NCPA - National Center for Policy Analysis


October 16, 2006

California is supposed to be the Golden State of beautiful people.  But according to a new study by the Public Policy Institute of California (PPIC), Californians are almost as fat as the rest of America, says the Economist.


  • In 1990 some 10 percent of the state's adults were considered medically obese.
  • By 2003 the proportion had more than doubled.
  • Factor in fat, as well as the gross weight, and only around half of Californians are of "normal" weight for their height.

One explanation for the weight gain, says the PPIC, lies in racial and ethnic differences:

  • California's Latinos, who make up 35 percent of the population, and blacks (around 7 percent), are much more likely to be overweight than California's non-Hispanic whites (45 percent) or Asians (12 percent).
  • For example, the average five-foot-four-inch white woman in 2003 weighed 149 pounds, her Latina counterpart 163 pounds, and her black counterpart 166 pounds.
  • According to the "body mass index" used by weight-watch analysts, all three were overweight, with the black woman only eight pounds away from obesity.

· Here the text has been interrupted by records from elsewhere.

(** ** The steps of one stream preserve its invariant *)

Lemma push_no_open l f :
  is_open f = false -> forallb (fun f => negb (is_open f)) (tail l) = true ->
  forallb (fun f => negb (is_open f)) (tail (l ++ [f])) = true.
Proof. intros Hf Hl. destruct l as [|x l]; [done|]. simpl in *. by rewrite forallb_app, Hl; simpl; rewrite Hf. Qed.

Lemma push_head l f :
  is_open f = false -> is_some_and is_open (head (l ++ [f])) = is_some_and is_open (head l).
Proof. by destruct l. Qed.

Lemma ok_accept : view_ok (no_stream <| v_opening := true |> <| v_tx := true |> <| v_rx := Some [] |>
    <| v_conn := Some (mkConn [] [] [] []) |>).
Proof. rsimpl. split; rsimpl; try done. by intros q _ [= <-]. Qed.

Lemma ok_write_open v c id :
  stream_ok v c -> v_opening v = true ->
  stream_ok (v <| v_up ::= fun l => l ++ [OPEN id] |> <| v_opening := false |> <| v_read := Some true |>) c.
Proof.
  intros [] Ho. destruct (so_opening0 Ho) as [Hu _].
  assert (Ht : c_in c = t_out c ++ data_of (v_up v)) by (apply so_takes0; right; by left).
  split; rsimpl; rewrite ?Hu in *; try done.
Qed.

Lemma ok_pod_data v c id data :
  stream_ok v c -> is_Some (v_read v) ->
  stream_ok (v <| v_up ::= fun l => l ++ [DATA id data] |>) (c <| c_in ::= fun h => h ++ data |>).
Proof.
  intros [] Hr. assert (Ho : v_opening v = false).
  { destruct (v_opening v) eqn:E; [|done]. destruct (so_opening0 eq_refl) as [_ Hn]. rewrite Hn in Hr. by destruct Hr. }
  split; rsimpl; rewrite ?Ho; try done.
  - by apply push_no_open.
  - by apply prefix_app_r.
  - intros Ht. rewrite data_of_app, app_assoc. cbn. rewrite app_nil_r, <- so_takes0; [done|].
    unfold takes in *. rsimpl. rewrite push_head in Ht by done. by rewrite Ho.
Qed.

Lemma ok_push_close v c id b :
  stream_ok v c -> is_Some (v_read v) ->
  stream_ok (v <| v_up ::= fun l => l ++ [CLOSE id] |> <| v_read := b |>) c.
Proof.
  intros [] Hr. assert (Ho : v_opening v = false).
  { destruct (v_opening v) eqn:E; [|done]. destruct (so_opening0 eq_refl) as [_ Hn]. rewrite Hn in Hr. by destruct Hr. }
  split; rsimpl; rewrite ?Ho; try done.
  - by apply push_no_open.
  - intros Ht. rewrite data_of_app. cbn. rewrite app_nil_r. apply so_takes0.
    unfold takes in *. rsimpl. rewrite push_head in Ht by done. by rewrite Ho.
Qed.

Lemma ok_pod_remove v c : stream_ok v c -> stream_ok (v <| v_read := None |> <| v_tx := false |>) c.
Proof. intros []. split; rsimpl; try done. intros Ho. by destruct (so_opening0 Ho). Qed.

Lemma ok_host_remove v c : stream_ok v c -> stream_ok (v <| v_hread := None |> <| v_writes := false |>) c.
Proof.
  intros []. split; rsimpl; try done. intros Ht. apply so_takes0. unfold takes in *. rsimpl.
  destruct Ht as [Ht|Ht]; [done|by right].
Qed.

Lemma ok_pod_write v c data q n :
  stream_ok v c -> v_rx v = Some (data :: q) ->
  stream_ok (v <| v_rx := if bool_decide (length data <= n) then Some q else None |>)
    (c <| c_out ::= fun h => h ++ take n data |>).
Proof.
  intros [] Hq. rewrite Hq in *. cbn [default concat] in *.
  split; rsimpl; try done; case_bool_decide as Hn; cbn [default concat].
  - by rewrite take_ge, <- app_assoc by lia.
  - rewrite app_nil_r. etransitivity; [|exact so_prefix_down0]. apply prefix_app.
    exists (drop n data ++ concat q). by rewrite app_assoc, take_drop.
  - intros q' Htx [= <-]. rewrite take_ge by lia. rewrite (so_delivers0 _ Htx eq_refl). cbn [concat].
    by rewrite <- !app_assoc.
  - done.
Qed.

Lemma ok_pod_shutdown v c : stream_ok v c -> v_rx v = Some [] -> stream_ok (v <| v_rx := None |>) c.
Proof. intros [] Hq. rewrite Hq in *. split; rsimpl; done. Qed.

Lemma ok_host_data v c id data :
  stream_ok v c ->
  stream_ok (v <| v_down ::= fun l => l ++ [DATA id data] |>) (c <| t_in ::= fun h => h ++ data |>).
Proof.
  intros []. split; rsimpl; try done.
  - by apply prefix_app_r.
  - intros q Htx Hq. rewrite data_of_app, (so_delivers0 _ Htx Hq). cbn. by rewrite app_nil_r, <- !app_assoc.
Qed.

Lemma ok_down_close v c id b :
  stream_ok v c -> stream_ok (v <| v_down ::= fun l => l ++ [CLOSE id] |> <| v_hread := b |>) c.
Proof.
  intros []. split; rsimpl; try done. intros q Htx Hq. rewrite data_of_app. cbn. rewrite app_nil_r. by apply so_delivers0.
Qed.

Lemma ok_pop_down v c f rest :
  stream_ok v c -> v_down v = f :: rest ->
  stream_ok (if bool_decide (frame_type f = FRAME_DATA) then
      if v_tx v then v <| v_down ::= tail |> <| v_rx ::= fmap (fun q => q ++ [payload f]) |>
      else v <| v_down ::= tail |>
    else if bool_decide (frame_type f = FRAME_CLOSE) then v <| v_down ::= tail |> <| v_tx := false |>
    else v <| v_down ::= tail |>) c.
Proof.
  intros [] Hd. rewrite Hd in *. case_bool_decide as Ht; [|case_bool_decide].
  - destruct (v_tx v) eqn:Htx; (split; rsimpl; rewrite ?Hd; try done).
    + destruct (v_rx v) as [q|]; [|done]. cbn in *. rewrite (so_delivers0 q) by done.
      rewrite concat_app. cbn. rewrite bool_decide_true, app_nil_r by done.
      apply prefix_app, prefix_app. by eexists.
    + intros q' _ Hq'. destruct (v_rx v) as [q|]; [|done]. injection Hq' as <-. rewrite (so_delivers0 q) by done.
      rewrite concat_app. cbn. by rewrite bool_decide_true, app_nil_r, <- app_assoc by done.
    + intros q Htx'. congruence.
  - split; rsimpl; done.
  - split; rsimpl; try done. intros q Htx Hq. rewrite Hd. rewrite (so_delivers0 q Htx Hq).
    cbn. by rewrite bool_decide_false.
Qed.

Lemma tail_no_open l : forallb (fun f => negb (is_open f)) l = true ->
  forallb (fun f => negb (is_open f)) (tail l) = true.
Proof. destruct l; [done|]. simpl. by intros [_ ?]%andb_true_iff. Qed.


(** The host consumed the first frame of a stream: what remains to be shown is about the
    bytes written to the target. *)
Lemma ok_pop v c f rest g c' :
  stream_ok v c -> v_up v = f :: rest ->
  v_up g = rest -> v_opening g = v_opening v -> v_tx g = v_tx v -> v_rx g = v_rx v ->
  data_of (v_down g) = data_of (v_down v) ->
  c_in c' = c_in c -> t_in c' = t_in c -> c_out c' = c_out c ->
  t_out c' `prefix_of` c_in c -> (takes g -> c_in c = t_out c' ++ data_of rest) ->
  stream_ok g c'.
Proof.
  intros [] Hu Hgu Hgo Hgt Hgr Hgd Hci Hti Hco Hp Ht.
  split; rewrite ?Hgu, ?Hgo, ?Hgt, ?Hgr, ?Hgd, ?Hci, ?Hti, ?Hco; auto.
  - rewrite Hu in so_open0. by apply tail_no_open.
  - intros Ho. destruct (so_opening0 Ho). congruence.
Qed.

Lemma pop_no_takes v c f rest g :
  takes g -> stream_ok v c -> v_up v = f :: rest -> v_up g = rest -> v_opening g = v_opening v ->
  v_writes g = false -> False.
Proof.
  intros Ht [] Hu Hgu Hgo Hgw. revert Ht. apply takes_no_open; [done| |].
  - destruct (v_opening g) eqn:E; [|done]. rewrite Hgo in E. destruct so_opening0; congruence.
  - rewrite Hu in so_open0. by rewrite Hgu.
Qed.

Lemma stream_ok_conn v c g : stream_ok v c -> stream_ok (v <| v_conn ::= g |>) c.
Proof. intros []. by split. Qed.

Lemma ok_host_frame v f rest (connected : bool) n :
  view_ok v -> v_up v = f :: rest ->
  let v := v <| v_up ::= tail |> in
  view_ok (if bool_decide (frame_type f = FRAME_OPEN) then
      if connected then v <| v_writes := true |> <| v_hread := Some true |>
      else v <| v_down ::= fun l => l ++ [CLOSE (stream_id f)] |>
    else if bool_decide (frame_type f = FRAME_DATA) then
      if v_writes v then
        let v := v <| v_conn ::= fmap (fun c => c <| t_out ::= fun h => h ++ take n (payload f) |>) |> in
        if bool_decide (length (payload f) <= n) then v else v <| v_writes := false |>
      else v
    else if bool_decide (frame_type f = FRAME_CLOSE) then v <| v_writes := false |> else v).
Proof.
  intros Hv Hu. unfold view_ok in Hv. destruct (v_conn v) as [c|] eqn:Hc; [|by subst v].
  cbv zeta. pose proof Hv as [].
  assert (Htl : tail (v_up v) = rest) by by rewrite Hu.
  assert (Hdrop : forall g, v_conn g = Some c -> v_up g = rest -> v_opening g = v_opening v -> v_tx g = v_tx v ->
    v_rx g = v_rx v -> data_of (v_down g) = data_of (v_down v) ->
    (takes g -> c_in c = t_out c ++ data_of rest) -> view_ok g).
  { intros g Hgc ? ? ? ? ? ?. unfold view_ok. rewrite Hgc. by eapply (ok_pop v c f rest g c). }
  case_bool_decide as Ho.
  { assert (Heq : c_in c = t_out c ++ data_of rest).
    { rewrite so_takes0, Hu; [cbn; by rewrite Ho|]. right; right. rewrite Hu. simpl. by apply bool_decide_eq_true. }
    destruct connected; apply Hdrop; rsimpl; rewrite ?data_of_app; cbn; rewrite ?app_nil_r; done. }
  case_bool_decide as Hd.
  - rsimpl. destruct (v_writes v) eqn:Hw.
    + assert (Heq : c_in c = t_out c ++ payload f ++ data_of rest).
      { rewrite so_takes0, Hu by by left. cbn. by rewrite bool_decide_true. }
      unfold view_ok. case_bool_decide as Hn; rsimpl; rewrite Hc; cbn;
        (eapply (ok_pop v c f rest); rsimpl; try done).
      * rewrite Heq, take_ge by done. apply prefix_app. by eexists.
      * intros _. by rewrite Heq, take_ge, app_assoc.
      * rewrite Heq. apply prefix_app. exists (drop n (payload f) ++ data_of rest). by rewrite app_assoc, take_drop.
      * intros Ht. destruct (pop_no_takes v c f rest _ Ht Hv Hu Htl eq_refl eq_refl).
    + apply Hdrop; rsimpl; try done. intros Ht. destruct (pop_no_takes v c f rest _ Ht Hv Hu Htl eq_refl eq_refl).
  - case_bool_decide.
    + apply Hdrop; rsimpl; try done. intros Ht. destruct (pop_no_takes v c f rest _ Ht Hv Hu Htl eq_refl eq_refl).
    + apply Hdrop; rsimpl; try done. intros Ht. rewrite so_takes0, Hu; [cbn; by rewrite bool_decide_false|].
      unfold takes in *. rsimpl. rewrite Hu. destruct Ht as [Ht|[Ht|Ht]]; [by left|by right; left|].
      exfalso. rewrite Hu in Ht, so_open0. simpl in Ht, so_open0. destruct rest as [|f' rest]; [done|].
      simpl in Ht, so_open0. by rewrite Ht in so_open0.
Qed.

And in addition to being unhealthy, increasing weight is also costly:

  • Five years ago America's surgeon-general estimated that excessive weight cost the nation roughly $117 billion in direct and indirect costs, from health care to lost productivity.
  • One report last year estimated the cost to California alone was $21.7 billion in 2000.
  • With Latinos already accounting for 40 percent of California's obese adults -- and growing -- that cost is likely to increase.